Copy all of the data below exactly as it is given.
- Opening Delimiter -
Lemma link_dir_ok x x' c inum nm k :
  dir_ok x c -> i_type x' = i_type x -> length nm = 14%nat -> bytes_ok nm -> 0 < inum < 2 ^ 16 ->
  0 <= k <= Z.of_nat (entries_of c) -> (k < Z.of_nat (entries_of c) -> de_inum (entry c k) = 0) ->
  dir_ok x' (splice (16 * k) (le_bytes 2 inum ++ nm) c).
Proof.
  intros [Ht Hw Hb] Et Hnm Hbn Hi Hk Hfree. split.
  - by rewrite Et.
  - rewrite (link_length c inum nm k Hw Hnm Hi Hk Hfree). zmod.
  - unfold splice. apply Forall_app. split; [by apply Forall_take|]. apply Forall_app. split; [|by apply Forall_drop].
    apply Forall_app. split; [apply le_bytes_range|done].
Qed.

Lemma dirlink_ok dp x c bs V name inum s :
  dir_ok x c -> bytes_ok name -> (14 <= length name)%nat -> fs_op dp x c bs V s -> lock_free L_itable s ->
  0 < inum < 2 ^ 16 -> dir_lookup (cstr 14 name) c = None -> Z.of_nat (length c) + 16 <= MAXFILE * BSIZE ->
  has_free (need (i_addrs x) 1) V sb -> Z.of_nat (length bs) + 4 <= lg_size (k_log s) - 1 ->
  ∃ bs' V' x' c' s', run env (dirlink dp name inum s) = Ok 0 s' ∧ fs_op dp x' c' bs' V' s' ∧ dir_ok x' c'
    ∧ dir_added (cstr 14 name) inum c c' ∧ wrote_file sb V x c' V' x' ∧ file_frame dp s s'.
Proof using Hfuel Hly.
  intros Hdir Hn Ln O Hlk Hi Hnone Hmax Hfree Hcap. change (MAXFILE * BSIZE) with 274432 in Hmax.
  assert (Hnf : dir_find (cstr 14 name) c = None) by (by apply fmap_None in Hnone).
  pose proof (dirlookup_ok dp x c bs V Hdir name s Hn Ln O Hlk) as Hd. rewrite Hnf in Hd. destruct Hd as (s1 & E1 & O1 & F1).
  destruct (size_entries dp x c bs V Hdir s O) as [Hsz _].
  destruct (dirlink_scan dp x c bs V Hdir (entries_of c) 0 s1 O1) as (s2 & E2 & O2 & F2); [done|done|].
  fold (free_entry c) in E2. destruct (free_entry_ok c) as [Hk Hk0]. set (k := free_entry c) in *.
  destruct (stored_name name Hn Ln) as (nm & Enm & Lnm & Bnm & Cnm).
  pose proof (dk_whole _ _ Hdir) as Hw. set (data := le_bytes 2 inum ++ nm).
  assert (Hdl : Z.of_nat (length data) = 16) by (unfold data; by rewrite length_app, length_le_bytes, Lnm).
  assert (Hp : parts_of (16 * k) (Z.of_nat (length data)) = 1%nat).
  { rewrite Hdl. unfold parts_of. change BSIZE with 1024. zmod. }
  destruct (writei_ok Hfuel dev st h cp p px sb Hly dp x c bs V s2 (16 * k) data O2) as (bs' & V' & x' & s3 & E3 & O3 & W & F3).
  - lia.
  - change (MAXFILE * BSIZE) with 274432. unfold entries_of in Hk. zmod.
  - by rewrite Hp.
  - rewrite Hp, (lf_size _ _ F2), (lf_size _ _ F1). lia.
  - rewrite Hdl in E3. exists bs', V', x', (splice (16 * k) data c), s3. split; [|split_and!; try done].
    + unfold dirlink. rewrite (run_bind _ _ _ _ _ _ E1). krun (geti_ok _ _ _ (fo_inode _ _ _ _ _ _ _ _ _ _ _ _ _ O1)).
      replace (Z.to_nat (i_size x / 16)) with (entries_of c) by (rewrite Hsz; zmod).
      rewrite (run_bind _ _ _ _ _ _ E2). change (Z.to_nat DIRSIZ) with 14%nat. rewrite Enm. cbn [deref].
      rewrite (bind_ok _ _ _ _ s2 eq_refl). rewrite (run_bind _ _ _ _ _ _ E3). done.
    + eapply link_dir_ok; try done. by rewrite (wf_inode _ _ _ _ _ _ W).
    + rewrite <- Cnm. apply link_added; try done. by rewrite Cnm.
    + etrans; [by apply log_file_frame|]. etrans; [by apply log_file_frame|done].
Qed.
- Closing Delimiter -
*Solution to the problem:*
Lemma link_dir_ok x x' c inum nm k :
  dir_ok x c -> i_type x' = i_type x -> length nm = 14%nat -> bytes_ok nm -> 0 < inum < 2 ^ 16 ->
  0 <= k <= Z.of_nat (entries_of c) -> (k < Z.of_nat (entries_of c) -> de_inum (entry c k) = 0) ->
  dir_ok x' (splice (16 * k) (le_bytes 2 inum ++ nm) c).
Proof.
  intros [Ht Hw Hb] Et Hnm Hbn Hi Hk Hfree. split.
  - by rewrite Et.
  - rewrite (link_length c inum nm k Hw Hnm Hi Hk Hfree). zmod.
  - unfold splice. apply Forall_app. split; [by apply Forall_take|]. apply Forall_app. split; [|by apply Forall_drop].
    apply Forall_app. split; [apply le_bytes_range|done].
Qed.

Lemma dirlink_ok dp x c bs V name inum s :
  dir_ok x c -> bytes_ok name -> (14 <= length name)%nat -> fs_op dp x c bs V s -> lock_free L_itable s ->
  0 < inum < 2 ^ 16 -> dir_lookup (cstr 14 name) c = None -> Z.of_nat (length c) + 16 <= MAXFILE * BSIZE ->
  has_free (need (i_addrs x) 1) V sb -> Z.of_nat (length bs) + 4 <= lg_size (k_log s) - 1 ->
  ∃ bs' V' x' c' s', run env (dirlink dp name inum s) = Ok 0 s' ∧ fs_op dp x' c' bs' V' s' ∧ dir_ok x' c'
    ∧ dir_added (cstr 14 name) inum c c' ∧ wrote_file sb V x c' V' x' ∧ file_frame dp s s'.
Proof using Hfuel Hly.
  intros Hdir Hn Ln O Hlk Hi Hnone Hmax Hfree Hcap. change (MAXFILE * BSIZE) with 274432 in Hmax.
  assert (Hnf : dir_find (cstr 14 name) c = None) by (by apply fmap_None in Hnone).
  pose proof (dirlookup_ok dp x c bs V Hdir name s Hn Ln O Hlk) as Hd. rewrite Hnf in Hd. destruct Hd as (s1 & E1 & O1 & F1).
  destruct (size_entries dp x c bs V Hdir s O) as [Hsz _].
  destruct (dirlink_scan dp x c bs V Hdir (entries_of c) 0 s1 O1) as (s2 & E2 & O2 & F2); [done|done|].
  fold (free_entry c) in E2. destruct (free_entry_ok c) as [Hk Hk0]. set (k := free_entry c) in *.
  destruct (stored_name name Hn Ln) as (nm & Enm & Lnm & Bnm & Cnm).
  pose proof (dk_whole _ _ Hdir) as Hw. set (data := le_bytes 2 inum ++ nm).
  assert (Hdl : Z.of_nat (length data) = 16) by (unfold data; by rewrite length_app, length_le_bytes, Lnm).
  assert (Hp : parts_of (16 * k) (Z.of_nat (length data)) = 1%nat).
  { rewrite Hdl. unfold parts_of. change BSIZE with 1024. zmod. }
  destruct (writei_ok Hfuel dev st h cp p px sb Hly dp x c bs V s2 (16 * k) data O2) as (bs' & V' & x' & s3 & E3 & O3 & W & F3).
  - lia.
  - change (MAXFILE * BSIZE) with 274432. unfold entries_of in Hk. zmod.
  - by rewrite Hp.
  - rewrite Hp, (lf_size _ _ F2), (lf_size _ _ F1). lia.
  - rewrite Hdl in E3. exists bs', V', x', (splice (16 * k) data c), s3. split; [|split_and!; try done].
    + unfold dirlink. rewrite (run_bind _ _ _ _ _ _ E1). krun (geti_ok _ _ _ (fo_inode _ _ _ _ _ _ _ _ _ _ _ _ _ O1)).
      replace (Z.to_nat (i_size x / 16)) with (entries_of c) by (rewrite Hsz; zmod).
      rewrite (run_bind _ _ _ _ _ _ E2). change (Z.to_nat DIRSIZ) with 14%nat. rewrite Enm. cbn [deref].
      rewrite (bind_ok _ _ _ _ s2 eq_refl). rewrite (run_bind _ _ _ _ _ _ E3). done.
    + eapply link_dir_ok; try done. by rewrite (wf_inode _ _ _ _ _ _ W).
    + rewrite <- Cnm. apply link_added; try done. by rewrite Cnm.
    + etrans; [by apply log_file_frame|]. etrans; [by apply log_file_frame|done].
Qed.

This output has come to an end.